▶ INFORMATION SHOWN:
Lemma dtc_reach_ok x : dtc_reach f x -> dtc_ok f x.
Proof.
  induction 1 as [junk c flux x Hr Hf Ht Hp Hflux E|x sx so px po i v fr tr dt o st x' o' _ IH Hi Hv Hfr Htr Hdt E].
  - by eapply dtc_init_ok.
  - destruct (dtc_step_cases x sx so px po i v fr tr dt o st x' o') as [(_ & -> & _)|[_ Hpost]]; try done.
    exact (dtc_post_ok _ _ _ _ _ _ _ _ _ IH Hpost).
Qed.
End Calls.

(** C34. Type safety of the context: whatever calls follow a successful initialization, the bands in
    force are positive, the flux estimate is a nonzero vector of working values, the flux comparator
    holds one of its two levels, the torque comparator one of its three, and the remembered switch
    word is one of the inverter's eight. *)
Theorem dtc_invariant (f : q_format) (x : dtc Z Z) : dtc_reach f x ->
  0 < fcq_field f (flux_band (dtc_cfg x)) /\ 0 < fcq_field f (torque_band (dtc_cfg x)) /\
  0 < pole_pairs (dtc_cfg x) <= 65535 /\
  is_i64 (flux_alpha x) /\ is_i64 (flux_beta x) /\ ~ (flux_alpha x = 0 /\ flux_beta x = 0) /\
  (flux_state x = 1 \/ flux_state x = -1) /\ -1 <= torque_state x <= 1 /\ 0 <= last_switch x <= 7.
Proof. by intros [(_ & _ & _ & Hp) [? ?] (? & ? & ?) [? ?] ?]%dtc_reach_ok. Qed.

(** C17. The refinement of a control period: a successful step on a reachable context has a positive
    period and a reference above the flux band, and computes exactly [dtc_reference]: the integrated
    flux, the torque and the two comparators over unbounded integers with one rounding per product,
    for the magnitude the vector norm returns and a sector that contains the flux; a failing step
    changes neither context nor result. *)
Theorem dtc_step_refines (f : q_format) x sx so px po i v fr tr dt o st x' o' :
  dtc_reach f x -> ab_repr f i -> ab_repr f v -> q_repr f fr -> q_repr f tr -> q_repr f dt ->
  @dtc_step Z Z (fcq f) sx so (Some (px, x)) i v fr tr dt (Some (po, o)) = (st, (Some (px, x'), Some (po, o'))) ->
  (st <> LINEARS_OK /\ x' = x /\ o' = o) \/
  (st = LINEARS_OK /\ 0 < fcq_field f dt /\ fcq_field f (flux_band (dtc_cfg x)) < fcq_field f fr /\
   exists m s, fcq_hypot (flux_alpha x') (flux_beta x') LINEARS_OK = Next m LINEARS_OK /\
     in_sector s (flux_alpha x') (flux_beta x') /\
     (x', o') = dtc_reference f x (fcq_field f (alpha i)) (fcq_field f (beta i)) (fcq_field f (alpha v))
       (fcq_field f (beta v)) (fcq_field f fr) (fcq_field f tr) (fcq_field f dt) m s).
Proof.
  intros Hx Hi Hv Hfr Htr Hdt E. apply dtc_reach_ok in Hx.
  destruct (dtc_step_cases f x sx so px po i v fr tr dt o st x' o') as [Hf|[-> Hpost]]; try done; [by left|right].
  destruct Hpost as (Hd & Hb & _ & _ & _ & m & s & Em & Hs & Er). split; [done|]. split; [done|]. split; [done|].
  exists m, s. unfold dtc_reference in Er. injection Er as -> ->. done.
Qed.

(** C3. What the switching table is for: after a successful step, a torque state of zero selects a zero
    vector one leg away at most from the previous word, and a torque state of +1 or -1 selects an
    active vector whose voltage turns the estimated flux strictly in that direction, whatever the
    flux and the rounding of the sector test. *)
Theorem dtc_turns_flux (f : q_format) x sx so px po i v fr tr dt o x' o' :
  dtc_reach f x -> ab_repr f i -> ab_repr f v -> q_repr f fr -> q_repr f tr -> q_repr f dt ->
  @dtc_step Z Z (fcq f) sx so (Some (px, x)) i v fr tr dt (Some (po, o))
    = (LINEARS_OK, (Some (px, x'), Some (po, o'))) ->
  switch_state o' = last_switch x' /\ r_torque_state o' = torque_state x' /\
  if torque_state x' =? 0
  then (last_switch x' = 0 \/ last_switch x' = 7) /\ legs_moved (last_switch x) (last_switch x') <= 1
  else 1 <= last_switch x' <= 6 /\ turning (flux_alpha x') (flux_beta x') (last_switch x') = torque_state x'.
Proof.
  intros Hx Hi Hv Hfr Htr Hdt E. apply dtc_reach_ok in Hx.
  destruct (dtc_step_cases f x sx so px po i v fr tr dt o LINEARS_OK x' o') as [[[] _]|[_ Hpost]]; try done.
  destruct Hpost as (_ & _ & _ & _ & _ & m & s & _ & Hs & Er). unfold dtc_reference in Er. cbv zeta in Er.
  injection Er as -> ->. cbn [last_switch torque_state switch_state r_torque_state flux_alpha flux_beta].
  split; [done|]. split; [done|].
  match goal with |- context [three_level ?e ?b ?s] => set (ts := three_level e b s) in *;
    pose proof (three_level_range e b s) as Hts; fold ts in Hts end.
  destruct (Z.eqb_spec ts 0) as [_|Hnz]; [by apply dtc_zero_state_spec, (dtc_switch f)|].
  split; [by eapply active_switch_range|]. erewrite active_switch_turning by exact Hs.
  destruct (Z.ltb_spec 0 ts); lia.
Qed.

(** ** Witnesses *)

Definition sample_dtc : dtc Z Z :=
  mk_dtc (mk_dtc_config 214748365 107374182 107374182 2) 1073741824 0 1 0 0.
Definition sample_call : linears_status_t * (option (Z * dtc Z Z) * option (Z * dtc_result Z)) :=
  @dtc_step Z Z (fcq Q31) 64 64 (Some (1000, sample_dtc)) (mk_ab 214748365 429496730) (mk_ab 1073741824 1073741824)
    1288490189 1288490189 21474836 (Some (2000, mk_dtc_result (mk_ab 0 0) 0 0 0 0 0 0)).
Definition sample_after : dtc Z Z * dtc_result Z :=
  (default sample_dtc (snd <$> sample_call.2.1), default (mk_dtc_result (mk_ab 0 0) 0 0 0 0 0 0) (snd <$> sample_call.2.2)).

Lemma sample_dtc_reach : dtc_reach Q31 sample_dtc.
Proof.
  apply (dtc_reach_init Q31 (mk_dtc (mk_dtc_config 9 9 9 9) 9 9 9 9 9) (mk_dtc_config 214748365 107374182 107374182 2)
    (mk_ab 1073741824 0)); [cbn; rlia..|cbn; lia|split; cbn; rlia|vm_compute; reflexivity].
Qed.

▶ YOUR OBJECTIVE: Only the lines above starting at the one containing "for the magnitude" and ending at the one containing "in_sector s (flux_alpha", both included, are to be returned, exactly as they read.

▶ OUTPUT FOR THIS TASK:
    for the magnitude the vector norm returns and a sector that contains the flux; a failing step
    changes neither context nor result. *)
Theorem dtc_step_refines (f : q_format) x sx so px po i v fr tr dt o st x' o' :
  dtc_reach f x -> ab_repr f i -> ab_repr f v -> q_repr f fr -> q_repr f tr -> q_repr f dt ->
  @dtc_step Z Z (fcq f) sx so (Some (px, x)) i v fr tr dt (Some (po, o)) = (st, (Some (px, x'), Some (po, o'))) ->
  (st <> LINEARS_OK /\ x' = x /\ o' = o) \/
  (st = LINEARS_OK /\ 0 < fcq_field f dt /\ fcq_field f (flux_band (dtc_cfg x)) < fcq_field f fr /\
   exists m s, fcq_hypot (flux_alpha x') (flux_beta x') LINEARS_OK = Next m LINEARS_OK /\
     in_sector s (flux_alpha x') (flux_beta x') /\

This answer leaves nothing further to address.